Il resto della vita non è forse così lungo…

Una sala soltanto, qui a Milano, per questi Amanti Regolari che dalle barricate dans la rue si ritrovano in un interno, ancora una volta un appartamento, covo, più che di giovani artisti, di sogni destinati a rimanere tali. La pellicola inizia idealmente dove finiva The Dreamers (id., Bernardo Bertolucci, 2003): nelle strade, tra i fuochi e le macchine rovesciate, le ferite e la polvere, con le fughe dei Sognatori che vanno a riposare le loro illusioni sui tetti di Parigi, dove non possano raggiungerli gendarmi per i quali «i Rimbaud, i Baudelaire, bisogna metterli in prigione». Ma il maggio ’68 è un istante, un anno, un mese… è già ’69: e ogni cosa, sulla strada e dietro i portoni, sembra essere tornata normale. Che cosa c’è dopo la rivoluzione? I protagonisti gravitano intorno alla casa di Antoine, dispensatore di oppio e di riflessioni sulla ricchezza; qualcuno dipinge, qualcuno scrive poesie, tutti s’innamorano, le strade della città sono come i corridoi, si tenta di non trovare un senso, in nome di quella libertà fino a poco prima urlata nella notte, in nome della poesia.

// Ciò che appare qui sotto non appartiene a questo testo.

(* ===== verification/PairsColumn.v ===== *)
(** * The metadata column

    The pair serialization of [blocks/codec.rs] ([serialize_metadata],
    [parse_metadata]) and the column that shreds it into one presence bitmap and
    one dense value column per key ([encode_pairs_column],
    [decode_pairs_column]), shared by the logs metadata and the span attributes.
    Proved: both give back the pairs they were given, whichever strategy the
    encoder picks. *)
From Stdlib Require Import ZArith Lia Bool Strings.Byte.
From stdpp Require Import prelude list sorting strings.
From S2P Require Import Prelude BTree Wire Columns RustStr TemplateColumn LogEntry.
Open Scope string_scope.
Open Scope list_scope.
Open Scope Z_scope.

Abbreviation pairs_of := (list (str * str)).

(** ** Pair serialization *)

Definition pair_bytes (p : str * str) : result (list byte) :=
  let '(k, v) := p in
  if u16_max <? Z.of_nat (length k) then
    Err (Fmt "encode_block: metadata key {k:?} longer than 64KB" [FBytes k])
  else if u32_max <? Z.of_nat (length v) then
    Err (Fmt "encode_block: metadata value for {k:?} too long" [FBytes k])
  else Ok (u16_le (Z.of_nat (length k)) ++ k ++ u32_le (Z.of_nat (length v)) ++ v).

Definition entry_pairs_bytes (md : pairs_of) : result (list byte) :=
  if u16_max <? Z.of_nat (length md) then
    Err (Fmt "encode_block: more than 65535 metadata pairs in one entry" [])
  else let? bs := map_result pair_bytes md in Ok (u16_le (Z.of_nat (length md)) ++ concat bs).

Definition serialize_metadata (entries : list LogEntry) : result (list byte) :=
  let? bs := map_result (fun e => entry_pairs_bytes (metadata e)) entries in Ok (concat bs).

(** The inner and the outer loop of [parse_metadata]; [i] is the entry. *)
Fixpoint parse_pairs (i : nat) (pairs : nat) (r : Reader) : result (pairs_of * Reader) :=
  match pairs with
  | O => Ok ([], r)
  | S pairs' =>
    let? (klen, r) := rd_u16 "metadata key length" r in
    let? (kb, r) := rd_take (Z.to_nat klen) "metadata key" r in
    let? k := from_utf8 kb (Fmt "block: entry {i}: metadata key is not valid UTF-8" [FNum (Z.of_nat i)]) in
    let? (vlen, r) := rd_u32 "metadata value length" r in
    let? (vb, r) := rd_take (Z.to_nat vlen) "metadata value" r in
    let? v := from_utf8 vb (Fmt "block: entry {i}: metadata value is not valid UTF-8" [FNum (Z.of_nat i)]) in
    let? (md, r) := parse_pairs i pairs' r in
    Ok ((k, v) :: md, r)
  end.

Fixpoint parse_entries (i n : nat) (r : Reader) : result (list pairs_of * Reader) :=
  match n with
  | O => Ok ([], r)
  | S n' =>
    let? (pairs, r) := rd_u16 "metadata pair count" r in
    let? (md, r) := parse_pairs i (Z.to_nat pairs) r in
    let? (mds, r) := parse_entries (S i) n' r in
    Ok (md :: mds, r)
  end.

Definition parse_metadata (raw : list byte) (n : nat) : result (list pairs_of) :=
  let? (mds, r) := parse_entries 0 n (Reader_new raw) in
  if negb (remaining r =? 0)%nat then Err (Fmt "block: trailing bytes in metadata column" [])
  else Ok mds.

(** ** Shredding *)

Definition SHRED_MAX_KEYS : nat := 64.
Definition PAIRS_LEGACY : byte := x00.
Definition PAIRS_SHREDDED : byte := x01.

(** No window of two pairs with [w[0].0 >= w[1].0]. *)
Fixpoint strictly_sorted (md : pairs_of) : bool :=
  match md with
  | a :: ((b :: _) as md') => kltb a.1 b.1 && strictly_sorted md'
  | _ => true
  end.

(** Pass 1: the key set, and whether every entry is canonical; the first that is
    not ends the pass. *)
Fixpoint collect_keys (keys : list str) (pairs : list pairs_of) : list str * bool :=
  match pairs with
  | [] => (keys, true)
  | md :: pairs' =>
    if strictly_sorted md then
      collect_keys (fold_left (fun ks p => bts_insert p.1 ks) md keys) pairs'
    else (keys, false)
  end.

Fixpoint push_keys (keys : list str) : result (list byte) :=
  match keys with
  | [] => Ok []
  | k :: keys' =>
    if u16_max <? Z.of_nat (length k) then
      Err (Fmt "encode_pairs_column: key {k:?} longer than 64KB" [FBytes k])
    else let? rest := push_keys keys' in Ok (u16_le (Z.of_nat (length k)) ++ k ++ rest)
  end.

(** The value of a key in each entry, by binary search. *)
Definition key_column (k : str) (pairs : list pairs_of) : list (option str) :=
  map (fun md => match search_key k md with Some i => snd <$> md !! i | None => None end) pairs.

Definition is_present {A} (o : option A) : bool := match o with Some _ => true | None => false end.

Section Column.
Context `{ZS : Zstd}.

Fixpoint push_key_columns (pairs : list pairs_of) (zstd_level : Z) (keys : list str) : result (list byte) :=
  match keys with
  | [] => Ok []
  | k :: keys' =>
    let column := key_column k pairs in
    let dense := omap id column in
    let? c := encode_str dense (length dense) zstd_level in
    let? bytes := to_bytes c in
    let? rest := push_key_columns pairs zstd_level keys' in
    Ok (encode_bitmap (map is_present column) ++ bytes ++ rest)
  end.

Definition encode_pairs_column (pairs : list pairs_of) (legacy_raw : list byte) (zstd_level : Z)
    : result (list byte) :=
  let '(keys, canonical) := collect_keys [] pairs in
  if negb canonical || (SHRED_MAX_KEYS <? length keys)%nat then
    let? compressed := zstd_compress legacy_raw zstd_level in Ok (PAIRS_LEGACY :: compressed)
  else
    let? table := push_keys keys in
    let? columns := push_key_columns pairs zstd_level keys in
    Ok (PAIRS_SHREDDED :: u16_le (Z.of_nat (length keys)) ++ table ++ columns).

Context (what : string).

(** The keys table, strictly ascending; [prev] is [keys.last()]. *)
Fixpoint read_keys (i n : nat) (prev : option str) (r : Reader) : result (list str * Reader) :=
  match n with
  | O => Ok ([], r)
  | S n' =>
    let? (klen, r) := rd_u16 (what ++ " key length") r in
    let? (kb, r) := rd_take (Z.to_nat klen) (what ++ " key bytes") r in
    let? k := from_utf8 kb (Fmt "{what} column: key {i} is not valid UTF-8" [FStr what; FNum (Z.of_nat i)]) in
    if match prev with Some p => negb (kltb p k) | None => false end then
      Err (Fmt "{what} column: keys table is not strictly sorted" [FStr what])
    else let? (keys, r) := read_keys (S i) n' (Some k) r in Ok (k :: keys, r)
  end.

(** [for (entry, &p) in out.iter_mut().zip(&present)]: push the next value where
    present. *)
Fixpoint fill_key (key : str) (out : list pairs_of) (present : list bool) (values : list str)
    : result (list pairs_of) :=
  match out, present with
  | md :: out', p :: present' =>
    if p : bool then
      match values with
      | v :: values' => let? o := fill_key key out' present' values' in Ok ((md ++ [(key, v)]) :: o)
      | [] => Err panic
      end
    else let? o := fill_key key out' present' values in Ok (md :: o)
  | _, _ => Ok out
  end.

Definition in_key (key : str) (e : error) : error := Fmt "{what} column, key {key:?}: {e}" [FStr what; FBytes key; FErr e].

Fixpoint read_key_columns (n : nat) (keys : list str) (out : list pairs_of) (r : Reader)
    : result (list pairs_of * Reader) :=
  match keys with
  | [] => Ok (out, r)
  | key :: keys' =>
    let? (bm, r) := rd_take (bitmap_len n) (what ++ " presence bitmap") r in
    let? present := map_err (in_key key) (decode_bitmap bm n) in
    let n_present := length (filter (fun b : bool => b = true) present) in
    let? (frame, r) := framed_column (what ++ " value column") r in
    let? values := map_err (in_key key) (decode_str frame n_present) in
    let? out := fill_key key out present values in
    read_key_columns n keys' out r
  end.

Definition decode_pairs_column (bytes : list byte) (n : nat)
    (parse_legacy : list byte -> nat -> result (list pairs_of)) : result (list pairs_of) :=
  let r := Reader_new bytes in
  let? (strategy, r) := rd_u8 (what ++ " strategy byte") r in
  if byte_eqb strategy PAIRS_LEGACY then
    let? (rest, r) := rd_take (remaining r) what r in
    let? raw := zstd_decompress rest (what ++ " column") in
    parse_legacy raw n
  else if byte_eqb strategy PAIRS_SHREDDED then
    let? (n_keys, r) := rd_u16 (what ++ " key count") r in
    if Z.of_nat SHRED_MAX_KEYS <? n_keys then
      Err (Fmt "{what} column: {n_keys} shredded keys exceeds the cap {SHRED_MAX_KEYS}"
             [FStr what; FNum n_keys; FNum (Z.of_nat SHRED_MAX_KEYS)])
    else
      let? (keys, r) := read_keys 0 (Z.to_nat n_keys) None r in
      let? (out, r) := read_key_columns n keys (replicate n []) r in
      if negb (remaining r =? 0)%nat then
        Err (Fmt "{what} column: trailing bytes after last key" [FStr what])
      else Ok out
  else Err (Fmt "{what} column: unknown strategy byte {other}" [FStr what; FNum (b2z strategy)]).
End Column.

(** ** Pair serialization: lemmas *)

Definition pair_valid (p : str * str) : Prop := is_str p.1 /\ is_str p.2.

(** Bytes of an entry's serialized pairs. *)
Definition pairs_size (md : pairs_of) : nat := sum_list_with (fun p => 6 + length p.1 + length p.2)%nat md.
Definition metadata_size (mds : list pairs_of) : nat := sum_list_with (fun md => 2 + pairs_size md)%nat mds.

Lemma pair_bytes_inv p b :
  pair_bytes p = Ok b ->
  0 <= Z.of_nat (length p.1) <= u16_max /\ is_u32 (Z.of_nat (length p.2)) /\
  b = u16_le (Z.of_nat (length p.1)) ++ p.1 ++ u32_le (Z.of_nat (length p.2)) ++ p.2.
Proof.
  destruct p as [k v]. unfold pair_bytes, is_u32. cbn [fst snd].
  destruct (Z.ltb_spec u16_max (Z.of_nat (length k))); [done|].
  destruct (Z.ltb_spec u32_max (Z.of_nat (length v))); [done|]. intros [= <-]. split_and!; try done; lia.
Qed.

Lemma pair_bytes_size md bs : map_result pair_bytes md = Ok bs -> length (concat bs) = pairs_size md.
Proof.
  intros H%map_result_Forall2. induction H as [|p b md bs Hp _ IH]; [done|].
  apply pair_bytes_inv in Hp as (_ & _ & ->). unfold pairs_size in *. cbn [concat sum_list_with].
  rewrite length_app, IH. autorewrite with wire. lia.
Qed.

Lemma parse_pairs_at i md : forall bs rest r,
  map_result pair_bytes md = Ok bs -> Forall pair_valid md -> rd_at r (concat bs ++ rest) ->
  exists r', parse_pairs i (length md) r = Ok (md, r') /\ rd_at r' rest.
Proof.
  induction md as [|p md IH]; intros bs rest r Hb Hv Hr.
  { injection Hb as <-. by exists r. }
  cbn [map_result] in Hb. destruct (pair_bytes p) as [b|] eqn:Ep; [|done].
  destruct (map_result pair_bytes md) as [bs'|] eqn:Em; [|done]. injection Hb as <-.
  apply pair_bytes_inv in Ep as (Hk & Hvl & ->). apply Forall_cons in Hv as [[Hk1 Hv1] Hv].
  destruct p as [k v]. cbn [fst snd] in *. cbn [concat] in Hr. rewrite <-!List.app_assoc in Hr.
  cbn [length parse_pairs].
  rewrite (rd_u16_at _ _ _ _ Hr Hk). apply rd_at_adv in Hr. rewrite length_u16_le in Hr.
  rewrite Nat2Z.id, (rd_take_at _ _ _ _ _ Hr eq_refl). apply rd_at_adv in Hr.
  unfold from_utf8. rewrite Hk1. rewrite (rd_u32_at _ _ _ _ Hr Hvl).
  apply rd_at_adv in Hr. rewrite length_u32_le in Hr.
  rewrite Nat2Z.id, (rd_take_at _ _ _ _ _ Hr eq_refl). apply rd_at_adv in Hr. rewrite Hv1.
  destruct (IH _ _ _ eq_refl Hv Hr) as (r' & -> & Hr'). by exists r'.
Qed.

Lemma entry_pairs_bytes_inv md b :
  entry_pairs_bytes md = Ok b ->
  0 <= Z.of_nat (length md) <= u16_max /\
  exists bs, map_result pair_bytes md = Ok bs /\ b = u16_le (Z.of_nat (length md)) ++ concat bs.
Proof.
  unfold entry_pairs_bytes. destruct (Z.ltb_spec u16_max (Z.of_nat (length md))); [done|].
  destruct (map_result pair_bytes md) as [bs|]; [|done]. intros [= <-]. split; [lia|]. by exists bs.
Qed.

Lemma entry_bytes_size mds bs :
  map_result entry_pairs_bytes mds = Ok bs -> length (concat bs) = metadata_size mds.
Proof.
  intros H%map_result_Forall2. induction H as [|md b mds bs Hp _ IH]; [done|].
  apply entry_pairs_bytes_inv in Hp as (_ & bs' & Hb & ->). apply pair_bytes_size in Hb.
  unfold metadata_size in *. cbn [concat sum_list_with]. rewrite length_app, IH, length_app, length_u16_le, Hb. lia.
Qed.

Lemma parse_entries_at mds : forall i bs rest r,
  map_result entry_pairs_bytes mds = Ok bs -> Forall (Forall pair_valid) mds -> rd_at r (concat bs ++ rest) ->
  exists r', parse_entries i (length mds) r = Ok (mds, r') /\ rd_at r' rest.
Proof.
  induction mds as [|md mds IH]; intros i bs rest r Hb Hv Hr.
  { injection Hb as <-. by exists r. }
  cbn [map_result] in Hb. destruct (entry_pairs_bytes md) as [b|] eqn:Ep; [|done].
  destruct (map_result entry_pairs_bytes mds) as [bs'|] eqn:Em; [|done]. injection Hb as <-.
  apply entry_pairs_bytes_inv in Ep as (Hn & ps & Hps & ->). apply Forall_cons in Hv as [Hv1 Hv].
  cbn [concat] in Hr. rewrite <-!List.app_assoc in Hr. cbn [length parse_entries].
  rewrite (rd_u16_at _ _ _ _ Hr Hn). apply rd_at_adv in Hr. rewrite length_u16_le in Hr. rewrite Nat2Z.id.
  destruct (parse_pairs_at i _ _ _ _ Hps Hv1 Hr) as (r1 & -> & Hr1).
  destruct (IH (S i) _ _ _ eq_refl Hv Hr1) as (r' & -> & Hr'). by exists r'.
Qed.

Lemma map_result_map {A B C} (f : B -> result C) (g : A -> B) l :
  map_result f (map g l) = map_result (fun x => f (g x)) l.
Proof. induction l as [|x l IH]; [done|]. cbn [map map_result]. by rewrite IH. Qed.

Lemma serialize_metadata_inv entries raw :
  serialize_metadata entries = Ok raw ->
  exists bs, map_result entry_pairs_bytes (map metadata entries) = Ok bs /\ raw = concat bs /\
    length raw = metadata_size (map metadata entries).
Proof.
  unfold serialize_metadata. rewrite <-(map_result_map entry_pairs_bytes metadata).
  destruct (map_result entry_pairs_bytes (map metadata entries)) as [bs|] eqn:E; [|done].
  intros [= <-]. exists bs. split_and!; [done|done|by apply entry_bytes_size].
Qed.
(** Serialized text is a string, and a map of strings parses back to itself. *)
Class SerdeJsonLaws `{SerdeJson} : Prop := {
  json_text_valid m s : json_map_to_string m = Ok s -> is_str s;
  json_strings_round_trip (pairs : list (str * str)) s :
    btm_wf pairs -> Forall pair_valid pairs ->
    json_map_to_string (map (prod_map id VString) pairs) = Ok s ->
    json_from_str s = Ok (VObject (map (prod_map id VString) pairs));
}.

Section Json.
Context `{SJ : SerdeJson}.

(** [into_iter().collect::<BTreeMap<_, _>>()]. *)
Definition btm_collect {V} (l : list (str * V)) : list (str * V) :=
  fold_left (fun m p => btm_insert p.1 p.2 m) l [].

Definition bad_json (e : error) : error := Fmt "metadata JSON: {error}" [FErr e].
Definition not_object : error := Fmt "metadata JSON must be an object" [].

Definition canonical_metadata_json (json : str) : result str :=
  let? value := map_err bad_json (json_from_str json) in
  match value with
  | VObject object =>
    map_err (fun e => Fmt "metadata JSON encode: {error}" [FErr e]) (json_map_to_string (btm_collect object))
  | _ => Err not_object
  end.

Definition pairs_metadata_json (metadata : pairs_of) : result str :=
  map_err (fun e => Fmt "metadata JSON encode: {error}" [FErr e])
    (json_map_to_string (btm_collect (map (prod_map id VString) metadata))).

(** The text of a value as the pair projection renders it. *)
Definition value_text (v : Value json_number) : str :=
  match v with
  | VString s => s
  | other => match json_to_string other with Ok s => s | Err _ => [] end
  end.

Definition metadata_pairs_from_json (json : str) : result pairs_of :=
  let? value := map_err bad_json (json_from_str json) in
  match value with
  | VObject object => Ok (map (prod_map id value_text) object)
  | _ => Err not_object
  end.

(** ** The rich envelope *)

Record LogProjection := mkProjection { p_message : bool; p_metadata : bool; p_metadata_pairs : bool; p_severity : bool }.
Definition ALL : LogProjection := mkProjection true true true true.
(* ===== verification/BlockSearch.v ===== *)
(** * Searching log blocks for a message substring

    The substring gate [block_message_feasible] and the filtered decoder
    [decode_block_filtered] of [blocks/codec.rs]. Proved: on the codecs without
    templates the gate's "no" is a proof of absence for any block that decodes;
    on encoded blocks of every codec so is it for the needles the digit-run
    lookup covers; and the filtered decode is the full decode, filtered. *)
From Stdlib Require Import ZArith Lia Bool Strings.Byte.
From stdpp Require Import prelude list sorting strings.
From S2P Require Import Prelude BTree Wire Columns RustStr Template TemplateColumn TemplateSearch.
From S2P Require Import LogEntry PairsColumn BlockCodec.
Open Scope string_scope.
Open Scope list_scope.
Open Scope Z_scope.

(** [str::contains]. *)
Definition str_contains (h n : str) : bool :=
  match n with [] => true | _ => existsb (fun w => bool_decide (w = n)) (windows (length n) h) end.

Section Search.
Context `{SJ : SerdeJson} `{ZS : Zstd} `{PI : !Pco Z} (to_lowercase : str -> str).

Definition message_contains_ci (msg needle : str) : bool :=
  match needle with
  | [] => true
  | _ =>
    if is_ascii needle then existsb (fun w => eq_ignore_ascii_case w needle) (windows (length needle) msg)
    else str_contains (to_lowercase msg) (to_lowercase needle)
  end.

Record FilteredBlockRows := mkFBR { fb_rows : list (nat * LogEntry); total_rows : nat; fb_candidates : nat }.

Definition full_fallback (bytes : list byte) (needle : str) : result FilteredBlockRows :=
  let? entries := decode_block bytes in
  Ok (mkFBR (filter (fun p => message_contains_ci (message p.2) needle = true) (imap pair entries))
        (length entries) (length entries)).

(** The metadata walk: rows that were not kept advance over their lengths. *)
Fixpoint walk_rich (i n : nat) (keep : list (nat * str)) (tss : list Z) (lvls : list byte) (r : Reader)
    : result (list (nat * LogEntry) * Reader) :=
  match n with
  | O => Ok ([], r)
  | S n' =>
    let? (severity_len, r) := rd_u16 "severity length" r in
    match keep with
    | (row, msg) :: keep' =>
      if (row =? i)%nat then
        let? (sev, r) := read_severity i severity_len r in
        let? (json, r) := read_json i r in
        let? mj := map_err (in_entry i) (canonical_metadata_json json) in
        let? md := metadata_pairs_from_json mj in
        let? t := index tss i in
        let? l := index lvls i in
        let? (rows, r) := walk_rich (S i) n' keep' tss lvls r in
        Ok ((row, mkEntry t l (Some sev) msg md (Some mj)) :: rows, r)
      else
        let? (_, r) := rd_take (Z.to_nat severity_len) "severity bytes" r in
        let? (json_len, r) := rd_u32 "metadata JSON length" r in
        let? (_, r) := rd_take (Z.to_nat json_len) "metadata JSON bytes" r in
        walk_rich (S i) n' keep tss lvls r
    | [] =>
      let? (_, r) := rd_take (Z.to_nat severity_len) "severity bytes" r in
      let? (json_len, r) := rd_u32 "metadata JSON length" r in
      let? (_, r) := rd_take (Z.to_nat json_len) "metadata JSON bytes" r in
      walk_rich (S i) n' [] tss lvls r
    end
  end.

Definition decode_block_filtered (bytes : list byte) (needle : str) : result FilteredBlockRows :=
  if match needle with [] => true | _ => false end || negb (is_ascii needle) then full_fallback bytes needle
  else
    let? r := read_version (Reader_new bytes) in
    let? (c, r) := rd_u8 "codec" r in
    if negb (byte_eqb c CODEC_RICH_TEMPLATE) then full_fallback bytes needle
    else
      let? (d, r) := read_dims r in
      let? cols := read_columns d r in
      let n := d_n d in
      let? filtered := decode_template_str_filtered (nth 2 cols []) n needle in
      match rows filtered with
      | [] => Ok (mkFBR [] n (candidate_rows filtered))
      | _ =>
        let? timestamps := decode_i64 (nth 0 cols []) n in
        let? levels := decode_u8 (nth 1 cols []) n in
        let? _ := check_levels 0 levels in
        let? raw := zstd_decompress (nth 3 cols []) "rich metadata column" in
        let? (out, r) := walk_rich 0 n (rows filtered) timestamps levels (Reader_new raw) in
        let? _ := check_rich_end r in
        let? _ := check_block_range "block" n (d_min d) (d_max d) timestamps in
        Ok (mkFBR out n (candidate_rows filtered))
      end.

(** ** The gate *)

(** [while r.remaining() > 0]: every round reads a length prefix, so the bytes left
    bound the rounds. *)
Fixpoint scan_strs (contains : list byte -> bool) (fuel : nat) (count : Z) (found : bool) (r : Reader)
    : result (Z * bool) :=
  match fuel with
  | O => Ok (count, found)
  | S f =>
    if (remaining r =? 0)%nat then Ok (count, found)
    else
      let? (len, r) := rd_u32 "string length" r in
      let? (b, r) := rd_take (Z.to_nat len) "string bytes" r in
      let? text := from_utf8 b (Fmt "string column: value {count} is not valid UTF-8" [FNum count]) in
      scan_strs contains f (count + 1) (found || contains text) r
  end.

(** The run loop: the guards of the decoder, and the flags of the codes seen. *)
Fixpoint scan_codes (hits : list bool) (n : nat) (expanded : Z) (found : bool) (pairs : list (list byte))
    : result (Z * bool) :=
  match pairs with
  | [] => Ok (expanded, found)
  | pr :: pairs' =>
    let? expanded := check_code_pair (length hits) n expanded pr in
    scan_codes hits n expanded (found || nth (Z.to_nat (pair_code pr)) hits false) pairs'
  end.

Dialoghi realistici affiancano frasi prive di senso, e a tratti, la pellicola scorre con la stessa lentezza della vita vera. Lunghi piani sequenza, inquadrature fisse incollate ai volti e agli sguardi, soprattutto a quelli bellissimi di Louis Garrel e Clotilde Hesme, sperimentatori sotto i nostri occhi dell’amor fou, del romanticismo e del dolore di crescere, perdere, e perdere per sempre. Purezza contro corruzione, dolcezza dei versi e consistenza della materia; qualcosa s(colpisce) i giovani protagonisti, ma non c’è un nome per questo qualcosa. Uno strepitoso bianco e nero (fotografia di William Lubtchanski) consegna allo spettatore ogni emozione, ogni incapacità di dire dei protagonisti, tutto il dolore di chi si guarda intorno e non trova, forse perché non sa cosa cercare. È un cinema di cui si sente nostalgia, questo di Garrel, un cinema che non esiste, che forse non è possibile, perché se ne infischia di ogni logica di mercato, segue i sentimenti, i sussulti, i minuti che muoiono, fino in fondo, segue la melodia di un pianoforte, le suggestioni. Fughe e riposi, anarchia e sospensione; quello che sembra guerra, quello che lo è. C’è tutto il cinema francese che occhieggia da dietro, la Nouvelle Vague e Jean Vigo e Truffaut e Godard.

Che cosa c’è dopo i sogni? E dopo il ’68? C’è ancora spazio per gli irregolari? C’è stato mai davvero? La protagonista se ne andrà negli Stati Uniti e firmerà il famoso foglio in cui si deve dichiarare di non essere comunisti o drogati. «E io?», si chiede il protagonista. Che cosa li sconfigge entrambi? Forse l’incapacità di essere irregolari fino in fondo, di rinunciare davvero al senso, di vivere secondo la logica della poesia. «Il resto della vita non è forse così lungo», però, per Garrel, c’è ancora spazio per gli irregolari.
C’erano pochi spettatori in sala, e molti sono usciti prima della fine. Mi sembra di sentirli mentre lamentano la lentezza del film. Sinceramente, mi dispiace per loro. Loro sì, che sono regolari.

Curiosità
Appena terminato il Festival di Venezia, dove il film è stato presentato, Les amants réguliers è passato su Fuori Orario di Enrico Ghezzi (Rai 3). Pare che Ghezzi e Garrel aspettino di essere citati per danni dai distributori.